Quelques semaines avant l’interdiction de la SVT, c’était à la radio publique SR, qui annonçait officiellement qu’elle allait interdire ses employés et collaborateurs d’utiliser cette application sur leur téléphone. Pour cette dernière, la gestion des données personnelles du réseau social d’origine chinoise ne serait « pas conforme aux exigences de sécurité que nous avons sur nos outils de travail, comme les téléphones de fonction » notait Claes Bertilson, le responsable presse de SR, lors d’une interview accordée à l’AFP.

A titre de rappel, il faut noter que TikTok, c’est un milliard d’utilisateurs actif par mois dans le monde, même si 51 % se trouve en Chine, composé essentiellement d’adolescents qui s’amusent à créer la vidéo courte, autour de thèmes essentiellement ludiques en suivant les concepts du moment.

Il ne faut pas non plus oublier qu’elle est au cœur de plusieurs tensions d’ordre politique et géopolitique.

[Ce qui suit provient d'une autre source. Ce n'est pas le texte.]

(* ===== verification/Whiteout.v ===== *)
(** * Preparing directory whiteouts

    Models the whiteout half of [mbroker/daemon/post_mount.c]: while a sandbox
    is being mounted, a thread scans the lower directories for directories
    whose path matches one of the configured patterns, and hides each of them
    by creating an opaque directory of the same path in the upper directory.
    Scanning and creating are each done by a pool of workers. *)
From S2P Require Import Prelude CString Config MountTable OS SimKernel Util Walk TaskQueue.
Open Scope Z_scope.

Definition OVERLAY_OPAQUE_XATTR : cstr := lit "trusted.overlay.opaque".
Definition WHITEOUT_SCAN_SPLIT_DEPTH : Z := 2.

(** ** Patterns *)

(** [split_segments]: at most [max] components, each in a [char[256]]. *)
Definition split_segments (value : cstr) (max : nat) : list cstr :=
  if negb (nonempty value) then []
  else map (fit 256) (take max (strtok_all "/" (fit 4096 value))).

Section patterns.
Context {W : Type} {K : Kernel W}.

Definition segment_matches (pattern_seg path_seg : cstr) : bool := fnmatch pattern_seg path_seg.
(** [exit_namespace(); unlock_sandbox(); ...]. *)
Lemma wp_exit_unlock {A} name (k : M W A) (Q : A → dstate W → Prop) s :
  (∀ s', table_cfg s' = table_cfg s → mounts s' = mounts s → lock_fd s' = -1 → wp k Q s') →
  wp (exit_namespace ;; unlock_sandbox name ;; k) Q s.
Proof.
  intros H. apply wp_bind. eapply wp_mono.
  { apply wp_and; [apply (wp_respects (keeps table_cfg))|apply (wp_respects (keeps mounts))].
    - apply keeps_table_cfg; auto with frame.
    - auto with frame. }
  intros u s1 [H1 M1]. apply wp_bind. eapply wp_mono.
  { apply wp_and; [|apply wp_and; [apply (wp_respects (keeps table_cfg))|apply (wp_respects (keeps mounts))]].
    - apply (wp_run _ (λ _ s', lock_fd s' = -1)), unlock_sandbox_unlocks.
    - apply keeps_table_cfg; auto with frame.
    - auto with frame. }
  intros u2 s2 (Hl & H2 & M2). unfold keeps in *. apply H; congruence.
Qed.

Lemma wp_get_errno_ret {A} (f : Z → A) (Q : A → dstate W → Prop) s :
  (∀ e, Q (f e) s) → wp (let! e := get_errno in ret (f e)) Q s.
Proof. intros H. apply H. Qed.

(** The label [err] undoes the NFS mounts. *)
Lemma wp_mount_err ctx name n s0 s :
  plain_chars (ctx_overlayroot ctx) = true → plain_chars (sb_basename name) = true →
  n <= MAX_CUSTOM_LOWERDIR_COMPONENTS → mounted_targets (ctx_overlayroot ctx) (sb_basename name) 0 n s0 s →
  wp (mount_err ctx name n)
     (λ rc s', mounts s' ⊆ mounts s0 ∧ table_cfg s' = table_cfg s ∧ lock_fd s' = -1) s.
Proof.
  intros Hr Hb Hn (H0 & Hsub & Hp & Ht). unfold mount_err.
  assert (∀ s1, statics s1 = statics s → mounts s1 ⊆ mounts s → (∀ i, 0 <= i < n → clower_path (ctx_overlayroot ctx) (sb_basename name) i ∉ mounts s1) →
    wp (exit_namespace ;; unlock_sandbox name ;; let! e := get_errno in ret (- e))
      (λ rc s', mounts s' ⊆ mounts s0 ∧ table_cfg s' = table_cfg s ∧ lock_fd s' = -1) s1) as Hend.
  { intros s1 Hs1 Hm1 Hg. apply wp_exit_unlock. intros s2 H2 M2 L2. apply wp_get_errno_ret. intros e.
    injection Hs1 as T1 C1 _ _. unfold table_cfg in *. split_and!; [|congruence|done]. rewrite M2.
    intros p Hp1. destruct (Hp p (Hm1 p Hp1)) as [?|(i & Hi & -> & _)]; [done|]. by destruct (Hg i Hi). }
  apply wp_bind. destruct (Z.ltb_spec 0 n).
  - eapply wp_mono; [apply wp_and; [by apply (wp_cleanup_custom _ _ Hr Hb name n)|apply (wp_respects (keeps statics)); auto with frame]|].
    intros u s1 [[Hm Hg] Hs]. by apply Hend.
  - apply wp_ret, Hend; [done|done|lia].
Qed.

(** What [mountinfo_track] and then [mountinfo_untrack] leave. *)
Lemma track_untrack name fl o b p t :
  table_ok t → slen name < 2048 →
  let t' := mountinfo_untrack name (snd (mountinfo_track name fl o b p t)) in
  table_ok t' ∧ tracked_map t' = delete name (tracked_map t).
Proof.
  intros Hok Hl. pose proof (mountinfo_track_ok name fl o b p t Hok Hl) as H.
  destruct (mountinfo_track name fl o b p t) as [rc t1]. destruct H as [H1 Hcase]. simpl.
  destruct (mountinfo_untrack_ok name t1 H1) as [H2 ->]. split; [done|].
  destruct Hcase as [(_ & ->)|(_ & -> & _)]; [|done]. by rewrite delete_insert_eq.
Qed.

Notons d’abord l’opposition entre l’Inde et la Chine qui se conclut plutôt par la suppression de près de 59 applications chinoises, dont faisait partie TikTok par les autorités indiennes sur leur territoire. Un conflit qui ne va pas cesser de sitôt pour des velléités du aux frontières de l’Himalaya.

En plus du conflit qui oppose l’Inde à la Chine, il y a aussi le problème avec les États-Unis ou le président Donald Trump qui depuis des mois accuse le réseau social chinois d’utiliser les données personnelles générées par les utilisateurs américains à des fins de renseignements pour l’État chinois. Pour cette raison, il prend un décret qui a pour but d’interdire l’application sur le territoire américain dans un certain délai si les propriétaires de la plateforme ne consentent pas le céder à un acteur américain. Pour le moment, Microsoft et Twitter se sont proposés comme potentiels candidats en cas de potentielle cession.

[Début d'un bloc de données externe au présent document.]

(* ===== verification/Wire.v ===== *)
(** * The messages as bytes

    Client and daemon write and read [struct mount_request] and
    [struct mount_reply] of [mbroker/include/protocol.h] as they lie in memory
    (x86-64: little-endian 32-bit integers, no padding: every member is a
    [char] array or a 4-byte integer at a multiple of 4). *)
From S2P Require Import Prelude CString Protocol ModelClient.
Open Scope Z_scope.

Definition le32 (z : Z) : list ascii :=
  [byte_of z; byte_of (Z.shiftr z 8); byte_of (Z.shiftr z 16); byte_of (Z.shiftr z 24)].
Definition uint32_at (b : list ascii) : Z :=
  match b with
  | [a; b; c; d] => code a + 256 * code b + 65536 * code c + 16777216 * code d
  | _ => 0
  end.
Definition int32_at (b : list ascii) : Z := to_int32 (uint32_at b).

(** A [char[n]] that holds [s]: zeroed, then filled by [snprintf]. *)
Definition pad (n : Z) (s : cstr) : list ascii := fit n s ++ replicate (Z.to_nat (n - slen (fit n s))) NUL.

(** The [n] bytes at offset [off]. *)
Definition slice (off n : Z) (b : list ascii) : list ascii := take (Z.to_nat n) (drop (Z.to_nat off) b).

Definition REQUEST_SIZE : Z := 4 * 4 + 3 * 2048 + 512 + 256.
Definition REPLY_SIZE : Z := 4 + REPLY_DETAILS_MAX + 512 + 256.

Definition encode_request (r : mount_request) : list ascii :=
  le32 (req_cmd r) ++ le32 (req_flags r) ++ le32 (req_uid r) ++ le32 (req_gid r) ++
  req_sandboxname r ++ req_lowerdir r ++ req_overlayroot r ++ req_baas_path r ++ req_prebuild_sb r.

Definition decode_request (b : list ascii) : mount_request :=
  MountRequest (int32_at (slice 0 4 b)) (int32_at (slice 4 4 b)) (uint32_at (slice 8 4 b)) (uint32_at (slice 12 4 b))
    (slice 16 2048 b) (slice 2064 2048 b) (slice 4112 2048 b) (slice 6160 512 b) (slice 6672 256 b).

Definition encode_reply (r : mount_reply) : list ascii :=
  le32 (rep_status r) ++ pad REPLY_DETAILS_MAX (rep_details r) ++ pad 512 (rep_baas_path r) ++ pad 256 (rep_prebuild_sb r).

(** The client's reading of a reply: [read] into a zeroed structure, then the
    last byte of each array is set to NUL. *)
Definition decode_reply (b : list ascii) : mount_reply :=
  let b := b ++ replicate (Z.to_nat REPLY_SIZE - length b) NUL in
  MountReply (int32_at (slice 0 4 b)) (terminate REPLY_DETAILS_MAX (slice 4 REPLY_DETAILS_MAX b))
    (terminate 512 (slice 16388 512 b)) (terminate 256 (slice 16900 256 b)).

(** The string fields as the daemon reads them. *)
Definition terminate_request (r : mount_request) : mount_request :=
  MountRequest (req_cmd r) (req_flags r) (req_uid r) (req_gid r)
    (terminate 2048 (req_sandboxname r)) (terminate 2048 (req_lowerdir r)) (terminate 2048 (req_overlayroot r))
    (terminate 512 (req_baas_path r)) (terminate 256 (req_prebuild_sb r)).

(** The structure that a client fills with strings. *)
Definition fill_request (r : mount_request) : mount_request :=
  MountRequest (req_cmd r) (req_flags r) (req_uid r) (req_gid r)
    (pad 2048 (req_sandboxname r)) (pad 2048 (req_lowerdir r)) (pad 2048 (req_overlayroot r))
    (pad 512 (req_baas_path r)) (pad 256 (req_prebuild_sb r)).

(** * Properties *)

Lemma le32_length z : length (le32 z) = 4%nat.
Proof. done. Qed.

Lemma uint32_le32 z : uint32_at (le32 z) = to_uint32 z.
Proof.
  unfold uint32_at, le32, to_uint32. rewrite !code_byte_of, !Z.shiftr_div_pow2 by lia.
  change (2 ^ 8) with 256. change (2 ^ 16) with 65536. change (2 ^ 24) with 16777216. change (2 ^ 32) with 4294967296.
  pose proof (Z.div_mod z 256 ltac:(lia)). pose proof (Z.div_mod (z / 256) 256 ltac:(lia)).
  pose proof (Z.div_mod (z / 65536) 256 ltac:(lia)). pose proof (Z.div_mod (z / 16777216) 256 ltac:(lia)).
  assert (z / 65536 = z / 256 / 256) as E1 by (by rewrite Z.div_div by lia).
  assert (z / 16777216 = z / 65536 / 256) as E2 by (by rewrite Z.div_div by lia).
  apply Z.mod_unique with (z / 16777216 / 256); [left|lia].
  pose proof (Z.mod_pos_bound z 256 ltac:(lia)). pose proof (Z.mod_pos_bound (z / 256) 256 ltac:(lia)).
  pose proof (Z.mod_pos_bound (z / 65536) 256 ltac:(lia)). pose proof (Z.mod_pos_bound (z / 16777216) 256 ltac:(lia)).
  lia.
Qed.

Lemma int32_le32 z : - 2 ^ 31 <= z < 2 ^ 31 → int32_at (le32 z) = z.
Proof.
  intros H. unfold int32_at. rewrite uint32_le32.
  unfold to_uint32, to_int32. rewrite Z.mod_mod by lia. by apply (to_int32_id z).
Qed.

Lemma pad_length n s : 1 <= n → length (pad n s) = Z.to_nat n.
Proof.
  intros Hn. unfold pad. rewrite length_app, length_replicate. pose proof (fit_le n s Hn). unfold slen in *. lia.
Qed.

Lemma terminate_pad n s : 1 <= n → no_nul s → slen s < n → terminate n (pad n s) = s.
Proof.
  intros Hn Hs Hl. unfold terminate, pad. rewrite fit_id by done.
  rewrite take_app_ge by (unfold slen in *; lia).
  assert (∀ k, c_str (s ++ replicate k NUL ++ [NUL]) = s) as H.
  { intros k. unfold c_str. destruct k; simpl; apply take_while_app_stop; try (by rewrite char_eqb_refl);
      apply forallb_forall; intros c Hc%list_elem_of_In; apply negb_true_iff, char_eqb_neq; by intros ->. }
  rewrite <- app_assoc, take_replicate. apply H.
Qed.

Lemma slice_app off n (a b c : list ascii) :
  off = Z.of_nat (length a) → n = Z.of_nat (length b) → slice off n (a ++ b ++ c) = b.
Proof.
  intros -> ->. unfold slice. rewrite !Nat2Z.id, drop_app_length. by rewrite take_app_length.
Qed.

Lemma slice_head n (b c : list ascii) : n = Z.of_nat (length b) → slice 0 n (b ++ c) = b.
Proof. apply (slice_app 0 n []). done. Qed.

Lemma slice_last off n (a b : list ascii) :
  off = Z.of_nat (length a) → n = Z.of_nat (length b) → slice off n (a ++ b) = b.
Proof. intros Ha Hb. rewrite <- (app_nil_r b) at 1. by apply slice_app. Qed.

(** The sizes of the arrays. *)
Record request_sized (r : mount_request) : Prop := {
  sized_cmd : - 2 ^ 31 <= req_cmd r < 2 ^ 31;
  sized_flags : - 2 ^ 31 <= req_flags r < 2 ^ 31;
  sized_uid : 0 <= req_uid r < 2 ^ 32;
  sized_gid : 0 <= req_gid r < 2 ^ 32;
  sized_name : length (req_sandboxname r) = 2048%nat;
  sized_lowerdir : length (req_lowerdir r) = 2048%nat;
  sized_overlayroot : length (req_overlayroot r) = 2048%nat;
  sized_baas : length (req_baas_path r) = 512%nat;
  sized_prebuild : length (req_prebuild_sb r) = 256%nat
}.

Lemma encode_request_length r : request_sized r → slen (encode_request r) = REQUEST_SIZE.
Proof.
  intros []. unfold encode_request, slen. rewrite !length_app, !le32_length.
  rewrite sized_name0, sized_lowerdir0, sized_overlayroot0, sized_baas0, sized_prebuild0. unfold REQUEST_SIZE. lia.
Qed.

Lemma to_uint32_id z : 0 <= z < 2 ^ 32 → to_uint32 z = z.
Proof. apply Z.mod_small. Qed.

Lemma decode_encode_request r : request_sized r → decode_request (encode_request r) = r.
Proof.
  destruct r as [cmd flags uid gid name lower root baas pb].
  intros [Hcmd Hflags Huid Hgid Hname Hlower Hroot Hbaas Hpb].
  cbn [req_cmd req_flags req_uid req_gid req_sandboxname req_lowerdir req_overlayroot req_baas_path req_prebuild_sb] in *.
  unfold decode_request, encode_request.
  cbn [req_cmd req_flags req_uid req_gid req_sandboxname req_lowerdir req_overlayroot req_baas_path req_prebuild_sb].
  rewrite (slice_head 4 (le32 cmd)) by done.
  rewrite (slice_app 4 4 (le32 cmd) (le32 flags)) by done.
  rewrite (app_assoc (le32 cmd)), (slice_app 8 4 (le32 cmd ++ le32 flags) (le32 uid)) by done.
  rewrite (app_assoc (le32 cmd ++ le32 flags)), (slice_app 12 4 ((le32 cmd ++ le32 flags) ++ le32 uid) (le32 gid)) by done.
  set (head := (le32 cmd ++ le32 flags) ++ le32 uid). rewrite (app_assoc head).
  assert (length (head ++ le32 gid) = 16%nat) as Hh by done. revert Hh. generalize (head ++ le32 gid). intros h Hh.
  rewrite (slice_app 16 2048) by (rewrite ?Hh; lia).
  rewrite (app_assoc _ name), (slice_app 2064 2048) by (rewrite ?length_app, ?Hh; lia).
  rewrite (app_assoc _ lower), (slice_app 4112 2048) by (rewrite ?length_app, ?Hh; lia).
  rewrite (app_assoc _ root), (slice_app 6160 512) by (rewrite ?length_app, ?Hh; lia).
  rewrite (app_assoc _ baas), (slice_last 6672 256) by (rewrite ?length_app, ?Hh; lia).
  by rewrite !int32_le32, !uint32_le32, !to_uint32_id by done.
Qed.

(** The strings of a request, as a client has them. *)
Record request_strings (r : mount_request) : Prop := {
  str_cmd : - 2 ^ 31 <= req_cmd r < 2 ^ 31;
  str_flags : - 2 ^ 31 <= req_flags r < 2 ^ 31;
  str_uid : 0 <= req_uid r < 2 ^ 32;
  str_gid : 0 <= req_gid r < 2 ^ 32;
  str_name : no_nul (req_sandboxname r) ∧ slen (req_sandboxname r) < 2048;
  str_lowerdir : no_nul (req_lowerdir r) ∧ slen (req_lowerdir r) < 2048;
  str_overlayroot : no_nul (req_overlayroot r) ∧ slen (req_overlayroot r) < 2048;
  str_baas : no_nul (req_baas_path r) ∧ slen (req_baas_path r) < 512;
  str_prebuild : no_nul (req_prebuild_sb r) ∧ slen (req_prebuild_sb r) < 256
}.

Lemma fill_request_sized r : request_strings r → request_sized (fill_request r).
Proof. intros []. split; simpl; try done; rewrite pad_length by lia; reflexivity. Qed.

(** C35: a request survives the socket.  The 6928 bytes that a client writes
    for a request whose strings fit their fields are read back by the daemon,
    after it has terminated the strings, as the same command, flags, ids and
    strings. *)
Theorem request_roundtrip r (Hr : request_strings r) :
  slen (encode_request (fill_request r)) = REQUEST_SIZE ∧
  terminate_request (decode_request (encode_request (fill_request r))) = r.
Proof.
  pose proof (fill_request_sized r Hr) as Hs. split; [by apply encode_request_length|].
  rewrite decode_encode_request by done. destruct Hr as [_ _ _ _ [? ?] [? ?] [? ?] [? ?] [? ?]].
  destruct r. unfold terminate_request, fill_request. cbn in *. by rewrite !terminate_pad by (done || lia).
Qed.

(** The fields of a reply. *)
Record reply_ok (r : mount_reply) : Prop := {
  rep_ok_status : - 2 ^ 31 <= rep_status r < 2 ^ 31;
  rep_ok_details : no_nul (rep_details r) ∧ slen (rep_details r) < REPLY_DETAILS_MAX;
  rep_ok_baas : no_nul (rep_baas_path r) ∧ slen (rep_baas_path r) < 512;
  rep_ok_prebuild : no_nul (rep_prebuild_sb r) ∧ slen (rep_prebuild_sb r) < 256
}.

Lemma encode_reply_length r : slen (encode_reply r) = REPLY_SIZE.
Proof. unfold encode_reply, slen. rewrite !length_app, le32_length, !pad_length by (unfold REPLY_DETAILS_MAX; lia).
  unfold REPLY_SIZE, REPLY_DETAILS_MAX. lia.
Qed.

(** A reply survives the socket.  The 17156 bytes that the daemon writes
    for a reply are read back by a client as the same status and strings. *)
Theorem reply_roundtrip r (Hr : reply_ok r) :
  slen (encode_reply r) = REPLY_SIZE ∧ decode_reply (encode_reply r) = r.
Proof.
  pose proof (encode_reply_length r) as Hl. split; [done|].
  destruct Hr as [Hs [Hn1 Hl1] [Hn2 Hl2] [Hn3 Hl3]]. unfold decode_reply.
  replace (Z.to_nat REPLY_SIZE - length (encode_reply r))%nat with 0%nat by (unfold slen in Hl; lia).
  simpl replicate. rewrite app_nil_r. destruct r as [status details baas pb]. cbn [rep_status rep_details rep_baas_path rep_prebuild_sb] in *.
  unfold encode_reply. cbn [rep_status rep_details rep_baas_path rep_prebuild_sb].
  assert (length (pad REPLY_DETAILS_MAX details) = Z.to_nat 16384) as H1 by (apply pad_length; unfold REPLY_DETAILS_MAX; lia).
  assert (length (pad 512 baas) = Z.to_nat 512) as H2 by (apply pad_length; lia).
  assert (length (pad 256 pb) = Z.to_nat 256) as H3 by (apply pad_length; lia).
  rewrite (slice_head 4 (le32 status)) by done.
  rewrite (slice_app 4 REPLY_DETAILS_MAX (le32 status)) by (rewrite ?le32_length, ?H1; unfold REPLY_DETAILS_MAX; lia).
  rewrite (app_assoc (le32 status)), (slice_app 16388 512) by (rewrite ?length_app, ?le32_length, ?H1, ?H2; lia).
  rewrite (app_assoc _ (pad 512 baas)), (slice_last 16900 256) by (rewrite ?length_app, ?le32_length, ?H1, ?H2, ?H3; lia).
  rewrite int32_le32 by done. by rewrite !terminate_pad by done.
Qed.

Definition sample_request : mount_request :=
  MountRequest CMD_CREATE FLAG_OVERRIDE_UID 1000 100 (lit "/b/sb1") (lit "/lower") [] [] [].
Definition sample_reply : mount_reply := MountReply (-22) (lit "create failed") [] [].

Lemma request_roundtrip_witness :
  slen (encode_request (fill_request sample_request)) = REQUEST_SIZE ∧
  terminate_request (decode_request (encode_request (fill_request sample_request))) = sample_request.
Proof.
  refine (request_roundtrip sample_request _).
  split; try (split; [lia|lia]); (split; [by apply (bool_decide_eq_true _); vm_compute|by vm_compute]).
Defined.

Lemma reply_roundtrip_witness :
  slen (encode_reply sample_reply) = REPLY_SIZE ∧ decode_reply (encode_reply sample_reply) = sample_reply.
Proof.
  refine (reply_roundtrip sample_reply _).
  split; [split; vm_compute; done|..]; (split; [by apply (bool_decide_eq_true _); vm_compute|by vm_compute]).
Defined.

Face à une telle situation, l’État chinois s’est insurgé et dénonce même la diplomatie américaine de « canonnière numérique » à travers les agissements de gouvernement de Donald Trump.

Par ailleurs, il faut noter qu’en France aussi, le réseau social chinois est sur la sellette. En effet, elle fait ainsi l’objet d’une enquête menée par la Commission nationale de l’Informatique et des libertés qui est une autorité administrative chargée de veiller à la bonne utilisation des données personnelles générer par les français. Ces investigations portent sur l’utilisation de ses données générées par le réseau social, et de fait, sa conformité avec le Règlement Général de la Protection Données (RGPD), la norme européenne en la matière. L’autorité française aurait révélé dans ses enquêtes des éléments relatifs aux « problématiques d’information des personnes, celles des modalités d’exercice des droits, les flux hors de l’UE, les mesures prises à l’égard des mineurs ». Que quoi placer TikTok sur la liste des programmes à surveiller de près.